◆ **Assigned task**
In the records below, begin at the line containing "intros Hxs HR." and end at the line containing "End Checked."; quote every line in that span exactly, including both boundary lines, and no others.

◆ **Raw data**
Lemma transfer_sim who id new_owner s l :
  refines s l ->
  match transfer (Signed who) id new_owner s, spec_transfer who id new_owner l with
  | (Ok _, s'), Ok l' => refines s' l'
  | (Err e, s'), Err e' => s' = s /\ err_refines e e'
  | _, _ => False
  end.
Proof.
  intros HR. pose proof HR as (_ & _ & HF & HO). unfold spec_transfer.
  rewrite transfer_eq. cbn [ensure_signed]. rewrite HF, HO.
  destruct (ledger_lookup l id) as [[f owner]|] eqn:Hl; simpl; [|split; [done|auto with pallet]].
  case_bool_decide as Hw; case_decide; simplify_eq; [by eapply refines_transferred|..];
    [split; [done|auto with pallet]].
Qed.

(** C4: refinement of [create]: from related states, on inputs whose power
    does not wrap, the pallet's [create] and the spec's agree on success,
    on the id allocated and on the new state, and when they fail they fail
    with corresponding errors and the pallet writes nothing. *)
Theorem create_refines who hp atk def s l :
  refines s l -> stats_u16 hp atk def = true -> no_wrap hp atk def ->
  match create (Signed who) hp atk def s, spec_create who hp atk def l with
  | (Ok _, s'), Ok (id, l') => id = next_fighter_id s /\ refines s' l'
  | (Err e, s'), Err e' => s' = s /\ err_refines e e'
  | _, _ => False
  end.
Proof. apply create_sim. Qed.

(** C12: refinement of [transfer]: from related states the pallet's
    [transfer] and the spec's agree on success and on the new state, and
    fail together with corresponding errors, the pallet writing nothing. *)
Theorem transfer_refines who id new_owner s l :
  refines s l ->
  match transfer (Signed who) id new_owner s, spec_transfer who id new_owner l with
  | (Ok _, s'), Ok l' => refines s' l'
  | (Err e, s'), Err e' => s' = s /\ err_refines e e'
  | _, _ => False
  end.
Proof. apply transfer_sim. Qed.
End Refinement.

(** ** Runs *)

Section Runs.
Context {AccountId : Type} `{!EqDecision AccountId}.
Context `{sem : ArithSem} `{!ArithSemLaws sem}.

Implicit Types (l : list (Fighter * AccountId)) (s : Storage AccountId).

(** The spec's transitions: a successful [create] on u16 inputs, or a
    successful [transfer]. *)
Inductive spec_step : list (Fighter * AccountId) -> list (Fighter * AccountId) -> Prop :=
| spec_step_create who hp atk def l id l' :
    stats_u16 hp atk def = true ->
    spec_create who hp atk def l = Ok (id, l') -> spec_step l l'
| spec_step_transfer who id new_owner l l' :
    spec_transfer who id new_owner l = Ok l' -> spec_step l l'.

(** A call whose power formula does not wrap. *)
Definition no_wrap_call (c : Call AccountId) : Prop :=
  match c with
  | create_call hp atk def => no_wrap hp atk def
  | transfer_call _ _ => True
  end.

(** An applied extrinsic whose call does not wrap. *)
Inductive step_no_wrap : Storage AccountId -> Storage AccountId -> Prop :=
| step_no_wrap_intro o c s r s' :
    call_well_typed c = true -> no_wrap_call c ->
    apply_extrinsic (o, c) s = Some (r, s') -> step_no_wrap s s'.

(** One applied extrinsic that does not wrap is simulated by zero or one
    transition of the spec. *)
Lemma step_no_wrap_refines s s' l :
  refines s l -> step_no_wrap s s' ->
  refines s' l \/ exists l', spec_step l l' /\ refines s' l'.
Proof.
  intros HR Hstep. destruct Hstep as [o c s0 r s1 Hwt Hnw Hap].
  destruct (apply_extrinsic_inv _ _ _ _ Hap) as [[_ Hd]|(e & ? & _ & -> & _)];
    [|by left].
  cbn [fst snd] in Hd.
  destruct o as [|who|]; [by rewrite dispatch_bad_origin in Hd| |by rewrite dispatch_bad_origin in Hd].
  right. destruct c as [hp atk def|id new_owner]; simpl in Hd, Hwt, Hnw.
  - pose proof (create_sim who hp atk def s0 l HR Hwt Hnw) as H.
    rewrite Hd in H. destruct (spec_create who hp atk def l) as [[id l']|] eqn:Hs; [|done].
    exists l'. split; [by econstructor|apply H].
  - pose proof (transfer_sim who id new_owner s0 l HR) as H.
    rewrite Hd in H. destruct (spec_transfer who id new_owner l) as [l'|] eqn:Hs; [|done].
    exists l'. split; [by econstructor|apply H].
Qed.

Lemma star_no_wrap_refines s s' l :
  refines s l -> star step_no_wrap s s' -> exists l', star spec_step l l' /\ refines s' l'.
Proof.
  intros HR Hs. revert l HR. induction Hs as [a|a b c Hab Hbc IH]; intros l HR.
  - exists l. split; [apply star_refl|done].
  - destruct (step_no_wrap_refines a b l HR Hab) as [HR'|(l1 & Hl & HR')].
    + by apply IH.
    + destruct (IH l1 HR') as (l2 & ? & ?). exists l2. split; [|done].
      by eapply star_step.
Qed.

(** C19: block authoring composed with the refinement: from a storage
    related to a ledger, the block the author builds under any weight
    limit from candidates that are well typed and do not wrap (every
    candidate, in a debug build) leaves a storage related to a ledger the
    spec reaches by its own transitions; extrinsics left out for weight or
    dropped for trapping change nothing. *)
Theorem authored_blocks_refine base limit xts s l :
  Forall (fun xt => call_well_typed xt.2 = true /\ no_wrap_call xt.2) xts ->
  refines s l ->
  exists l', star spec_step l l' /\ refines (build_block base limit 0 xts s).2 l'.
Proof.
  intros Hxs HR. apply (star_no_wrap_refines s _ l HR).
  apply (build_block_star step_no_wrap (fun xt => call_well_typed xt.2 = true /\ no_wrap_call xt.2));
    [|done].
  intros [o c] s0 r s1 [Hwt Hnw] Hap. by eapply step_no_wrap_intro.
Qed.

(** C29: in either build profile, a run from genesis whose [create]
    calls do not wrap is simulated by the spec: the storage it reaches
    refines a ledger the spec reaches from the empty ledger.  In a release
    build this is the exact extent of the refinement: [wrapping_budget_violated]
    is a run with a wrapping call that leaves it. *)
Theorem no_wrap_runs_refine s :
  star step_no_wrap genesis s -> exists l, star spec_step [] l /\ refines s l.
Proof. intros Hs. exact (star_no_wrap_refines _ _ [] refines_genesis Hs). Qed.
End Runs.

(** In a debug build no applied extrinsic wraps. *)
Lemma step_checked_no_wrap {A} `{!EqDecision A} (s s' : Storage A) :
  step (sem := checked_sem) s s' -> step_no_wrap (sem := checked_sem) s s'.
Proof.
  intros [o c s0 r s1 Hwt Hap]. econstructor; [exact Hwt| |exact Hap].
  destruct c; simpl in *; [by apply no_wrap_checked|done].
Qed.

Section Checked.
Context {AccountId : Type} `{!EqDecision AccountId}.

(** C13: in a debug build every reachable storage is related to a ledger
    the spec can reach from the empty ledger: the pallet refines the
    spec's registry. *)
Theorem reachable_refines_checked (s : Storage AccountId) :
  reachable (sem := checked_sem) s ->
  exists l, star spec_step [] l /\ refines s l.
Proof.
  intros Hr. apply (star_no_wrap_refines (sem := checked_sem) _ _ [] refines_genesis).
  exact (star_mono _ _ step_checked_no_wrap _ _ Hr).
Qed.
End Checked.

(** ** Concrete instances *)

Lemma refines_demo : refines demo_storage [(demo_fighter, 1%nat)].
Proof.
  apply (refines_created genesis [] 1%nat demo_fighter refines_genesis).
  apply Z.eqb_neq. reflexivity.
Qed.

Lemma create_refines_witness :
  match create (sem := wrapping_sem) (Signed 1%nat) 500 20 10 genesis,
        spec_create 1%nat 500 20 10 [] with
  | (Ok _, s'), Ok (id, l') => id = next_fighter_id (genesis (AccountId := nat)) /\ refines s' l'
  | (Err e, s'), Err e' => s' = genesis /\ err_refines e e'
  | _, _ => False
  end.
Proof.
  apply (create_refines (sem := wrapping_sem) 1%nat 500 20 10 genesis []);
    [apply refines_genesis|reflexivity|right; reflexivity].
Defined.

Lemma transfer_refines_witness :
  match transfer (Signed 1%nat) 0 2%nat demo_storage,
        spec_transfer 1%nat 0 2%nat [(demo_fighter, 1%nat)] with
  | (Ok _, s'), Ok l' => refines s' l'
  | (Err e, s'), Err e' => s' = demo_storage /\ err_refines e e'
  | _, _ => False
  end.
Proof. apply transfer_refines, refines_demo. Defined.

Lemma reachable_refines_checked_witness :
  exists l, star spec_step [] l /\ refines demo_storage l.
Proof. apply reachable_refines_checked, demo_reachable_checked. Defined.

◆ **Solution to this problem**
  intros Hxs HR. apply (star_no_wrap_refines s _ l HR).
  apply (build_block_star step_no_wrap (fun xt => call_well_typed xt.2 = true /\ no_wrap_call xt.2));
    [|done].
  intros [o c] s0 r s1 [Hwt Hnw] Hap. by eapply step_no_wrap_intro.
Qed.

(** C29: in either build profile, a run from genesis whose [create]
    calls do not wrap is simulated by the spec: the storage it reaches
    refines a ledger the spec reaches from the empty ledger.  In a release
    build this is the exact extent of the refinement: [wrapping_budget_violated]
    is a run with a wrapping call that leaves it. *)
Theorem no_wrap_runs_refine s :
  star step_no_wrap genesis s -> exists l, star spec_step [] l /\ refines s l.
Proof. intros Hs. exact (star_no_wrap_refines _ _ [] refines_genesis Hs). Qed.
End Runs.

(** In a debug build no applied extrinsic wraps. *)
Lemma step_checked_no_wrap {A} `{!EqDecision A} (s s' : Storage A) :
  step (sem := checked_sem) s s' -> step_no_wrap (sem := checked_sem) s s'.
Proof.
  intros [o c s0 r s1 Hwt Hap]. econstructor; [exact Hwt| |exact Hap].
  destruct c; simpl in *; [by apply no_wrap_checked|done].
Qed.

Section Checked.
Context {AccountId : Type} `{!EqDecision AccountId}.

(** C13: in a debug build every reachable storage is related to a ledger
    the spec can reach from the empty ledger: the pallet refines the
    spec's registry. *)
Theorem reachable_refines_checked (s : Storage AccountId) :
  reachable (sem := checked_sem) s ->
  exists l, star spec_step [] l /\ refines s l.
Proof.
  intros Hr. apply (star_no_wrap_refines (sem := checked_sem) _ _ [] refines_genesis).
  exact (star_mono _ _ step_checked_no_wrap _ _ Hr).
Qed.
End Checked.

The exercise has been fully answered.